What is CVE-2017-3792?

CVE-2017-3792 is a critical-severity vulnerability in Cisco Telepresence_mcu_4505, classified under Improper Input Validation. CVSS score: 9.8/10. Published 2017-02-01.

How severe is CVE-2017-3792?

Critical severity. CVSS v3 base score is 9.8 out of 10.

Improper input validation in Cisco Telepresence_mcu_4505

CVE-2017-3792

A vulnerability in a proprietary device driver in the kernel of Cisco TelePresence Multipoint Control Unit (MCU) Software could allow an unauthenticated, remote attacker to execute arbitrary code or cause a denial of service (DoS) conditio…

Vulnerability class: Drupalgeddon 2 (CVE-2018-7600)

EPSS: 0.019 (83.4th percentile) — read the EPSS interpretation.

CVSS v3 metric

CVSS v3 base score 9.8 (Critical). Vector: CVSS:3.0/AV:N/AC:L/PR:N/UI:N/S:U/C:H/I:H/A:H.

Affected products

Cisco Telepresence_mcu_4505
Cisco Telepresence_mcu_4510
Cisco Telepresence_mcu_4515
Cisco Telepresence_mcu_4520
Cisco Telepresence_mcu_5310
Cisco Telepresence_mcu_5320
Cisco Telepresence_mcu_mse_8510
Cisco Telepresence_mcu_software — versions 4.3_\(1.68\), 4.3_\(2.18\), 4.3_\(2.30\)
N/a Cisco Telepresence Multipoint Control Unit (Mcu) Software Version 4.3(1.68) Or Later Configured For Passthrough Content Mode — versions Cisco TelePresence Multipoint Control Unit (MCU) software version 4.3(1.68) or later configured for Passthrough content mode

Weakness classification (CWE)

CWE-20 — Improper Input Validation

References

psirt@cisco.com (x_refsource_CONFIRM, Vendor Advisory)
psirt@cisco.com (VDB Entry, Third Party Advisory, vdb-entry, x_refsource_BID)
psirt@cisco.com (vdb-entry, x_refsource_SECTRACK)

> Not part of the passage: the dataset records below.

Definition gate_run : JSONStore -> list (bool * gateOp) -> JSONStore * list gateOp := run_calls gate_op.

(** What the log says, read backwards from the present: was the write of a
    path committed, and which delete is recorded for a path. *)
Fixpoint logged_committed (log : list gateOp) (f p : string) : bool :=
  match log with
  | [] => false
  | GSaveWrite w :: log' =>
      if bool_decide (PendingWrite_FolderID w = f /\ PendingWrite_Path w = p)
      then PendingWrite_Committed w else logged_committed log' f p
  | GCommit f' p' :: log' => bool_decide (f' = f /\ p' = p) || logged_committed log' f p
  | GRemoveWrite f' p' :: log' => negb (bool_decide (f' = f /\ p' = p)) && logged_committed log' f p
  | _ :: log' => logged_committed log' f p
  end.

Fixpoint logged_delete (log : list gateOp) (f p : string) : option SkippedDelete :=
  match log with
  | [] => None
  | GSaveDelete d :: log' =>
      if decide (SkippedDelete_FolderID d = f /\ SkippedDelete_Path d = p) then Some (sort_required d)
      else logged_delete log' f p
  | GRemoveDelete f' p' :: log' =>
      if decide (f' = f /\ p' = p) then None else logged_delete log' f p
  | _ :: log' => logged_delete log' f p
  end.

(** ** The crawler's interface *)

(** [type ApplyGateStore interface]: the state is threaded explicitly. *)
Class ApplyGateStore (S : Type) := {
  gs_FolderSummary : S -> string -> result StoreErr FolderSummary;
  gs_PendingWrites : S -> string -> result StoreErr (list PendingWrite);
  gs_SkippedDeletes : S -> string -> result StoreErr (list SkippedDelete);
  gs_RemovePendingWrite : S -> string -> string -> S * result StoreErr unit;
  gs_RemoveSkippedDelete : S -> string -> string -> S * result StoreErr unit
}.

(** A folder's gate, and what an implementation promises about it. *)
Record gate := mkGate {
  gate_writes : gmap string PendingWrite;
  gate_deletes : gmap string SkippedDelete
}.

(** Records are filed under their own path. *)
Definition gate_keyed (g : gate) : Prop :=
  (forall p w, gate_writes g !! p = Some w -> PendingWrite_Path w = p) /\
  (forall p d, gate_deletes g !! p = Some d -> SkippedDelete_Path d = p).

Class ApplyGateLaws (S : Type) `{!ApplyGateStore S} := {
  gs_gate : S -> string -> option gate;
  gs_writes_spec s f g : gs_gate s f = Some g -> gate_keyed g ->
    exists l, gs_PendingWrites s f = Ok l /\ l ≡ₚ values (gate_writes g);
  gs_deletes_spec s f g : gs_gate s f = Some g -> gate_keyed g ->
    exists l, gs_SkippedDeletes s f = Ok l /\ l ≡ₚ values (gate_deletes g);
  gs_RemovePendingWrite_spec s f p g f' : gs_gate s f' = Some g ->
    match gs_RemovePendingWrite s f p with
    | (s', Ok _) => gs_gate s' f' =
        Some (if decide (f = f') then mkGate (delete p (gate_writes g)) (gate_deletes g) else g)
    | (s', Err _) => s' = s
    end;
  gs_RemoveSkippedDelete_spec s f p g f' : gs_gate s f' = Some g ->
    match gs_RemoveSkippedDelete s f p with
    | (s', Ok _) => gs_gate s' f' =
        Some (if decide (f = f') then mkGate (gate_writes g) (delete p (gate_deletes g)) else g)
    | (s', Err _) => s' = s
    end
}.

(** ** The crawler *)

Record applyGateRecord := mkGateRecord {
  gr_folderID : string;
  gr_path : string;
  gr_write : option PendingWrite;
  gr_delete : option SkippedDelete
}.

Definition record_lt : applyGateRecord -> applyGateRecord -> bool :=
  by_key gr_folderID str_lt (by_key gr_path str_lt
    (last_key (fun r => bool_decide (is_Some (gr_write r))) true_first)).

Fixpoint missingRequiredWrite (requiredWrites : list string) (pendingWrites : gset string) : bool :=
  match requiredWrites with
  | [] => false
  | path :: rest => if decide (path ∈ pendingWrites) then missingRequiredWrite rest pendingWrites else true
  end.

Definition metadataPrerequisitesUnsatisfiable (d : SkippedDelete) (current : FolderSummary) : bool :=
  if (SkippedDelete_RequiredMetadataCursor d =? 0) ||
     bool_decide (SkippedDelete_RequiredMetadataStateHash d = EmptyString) then false
  else (SkippedDelete_RequiredMetadataCursor d <=? FolderSummary_Cursor current) &&
       bool_decide (FolderSummary_StateHash current <> SkippedDelete_RequiredMetadataStateHash d).

Section crawler.
Context {S : Type} `{!ApplyGateStore S}.

(** What one pass over the folders collects. *)
Record gateScan := mkGateScan {
  scan_records : list applyGateRecord;
  scan_required : gmap string (gset string);
  scan_pending : gmap string (gset string);
  scan_summaries : gmap string FolderSummary
}.

Definition add_paths (f : string) (paths : list string) (m : gmap string (gset string)) :=
  <[f := inner m f ∪ list_to_set paths]> m.

Definition scanFolder (s : S) (acc : result StoreErr gateScan) (folderID : string) : result StoreErr gateScan :=
  scan ← acc;
  summary ← gs_FolderSummary s folderID;
  writes ← gs_PendingWrites s folderID;
  deletes ← gs_SkippedDeletes s folderID;
  Ok (mkGateScan
    (scan_records scan
      ++ ((fun w => mkGateRecord folderID (PendingWrite_Path w) (Some w) None) <$> sort_by write_lt writes)
      ++ ((fun d => mkGateRecord folderID (SkippedDelete_Path d) None (Some d)) <$> sort_by delete_lt deletes))
    (add_paths folderID (mjoin (SkippedDelete_RequiredWrites <$> deletes)) (scan_required scan))
    (add_paths folderID (PendingWrite_Path <$> writes) (scan_pending scan))
    (<[folderID := summary]> (scan_summaries scan))).

Definition records (s : S) (folderIDs : list string) : result StoreErr gateScan :=
  scan ← foldl (scanFolder s) (Ok (mkGateScan [] ∅ ∅ ∅)) (sort_by str_lt folderIDs);
  Ok (mkGateScan (sort_by record_lt (scan_records scan)) (scan_required scan) (scan_pending scan)
        (scan_summaries scan)).

Definition lift_store {A} (r : result StoreErr A) : result CrawlErr A :=
  match r with Ok a => Ok a | Err e => Err (CrawlStore e) end.

Definition prunable_write (scan : gateScan) (r : applyGateRecord) : bool :=
  match gr_write r with
  | Some w => PendingWrite_Committed w && bool_decide (gr_path r ∉ inner (scan_required scan) (gr_folderID r))
  | None => false
  end.

Definition prunable_delete (scan : gateScan) (r : applyGateRecord) : bool :=
  match gr_delete r with
  | Some d => missingRequiredWrite (SkippedDelete_RequiredWrites d) (inner (scan_pending scan) (gr_folderID r))
  | None => false
  end.

Definition reported_delete (scan : gateScan) (r : applyGateRecord) : bool :=
  match gr_delete r with
  | Some d => metadataPrerequisitesUnsatisfiable d
      (default FolderSummary_zero (scan_summaries scan !! gr_folderID r))
  | None => false
  end.

(** [Step]: one record.  [canceled] is [ctx.Err() != nil].  [int(Position)] is
    negative from 2^63 on, and indexing with it panics. *)
Definition gate_Step (canceled : bool) (folderIDs : list string) (s : S) (cursor : Cursor)
    : S * result CrawlErr StepResult :=
  if canceled then (s, Err CrawlCanceled)
  else match records s folderIDs with
  | Err e => (s, Err (CrawlStore e))
  | Ok scan =>
      let idx := i64 (Cursor_Position cursor) in
      let n := Z.of_nat (length (scan_records scan)) in
      if n <=? idx then (s, Ok (mkStepResult Cursor_zero 0 0 0 0 0 true))
      else if idx <? 0 then (s, Err CrawlPanic)
      else match scan_records scan !! Z.to_nat idx with
      | None => (s, Err CrawlPanic)
      | Some r =>
          let done pruned reported :=
            mkStepResult (mkCursor (u64 (idx + 1)) (gr_folderID r) (gr_path r) 0) 1 0 pruned reported 0
              (n <=? idx + 1) in
          let '(s1, r1) := if prunable_write scan r
            then gs_RemovePendingWrite s (gr_folderID r) (gr_path r) else (s, Ok tt) in
          match r1 with
          | Err e => (s1, Err (CrawlStore e))
          | Ok _ =>
              let pruned := if prunable_write scan r then 1 else 0 in
              if prunable_delete scan r then
                match gs_RemoveSkippedDelete s1 (gr_folderID r) (gr_path r) with
                | (s2, Err e) => (s2, Err (CrawlStore e))
                | (s2, Ok _) => (s2, Ok (done 1 0))
                end
              else (s1, Ok (done pruned (if reported_delete scan r then 1 else 0)))
          end
      end
  end.
End crawler.

(** ** Properties of the store's operations *)

Definition committed_at (writes : gmap string PendingWrite) (p : string) : bool :=
  match writes !! p with Some w => PendingWrite_Committed w | None => false end.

Frequently asked questions

What is CVE-2017-3792?: CVE-2017-3792 is a critical-severity vulnerability in Cisco Telepresence_mcu_4505, classified under Improper Input Validation. CVSS score: 9.8/10. Published 2017-02-01.
How severe is CVE-2017-3792?: Critical severity. CVSS v3 base score is 9.8 out of 10.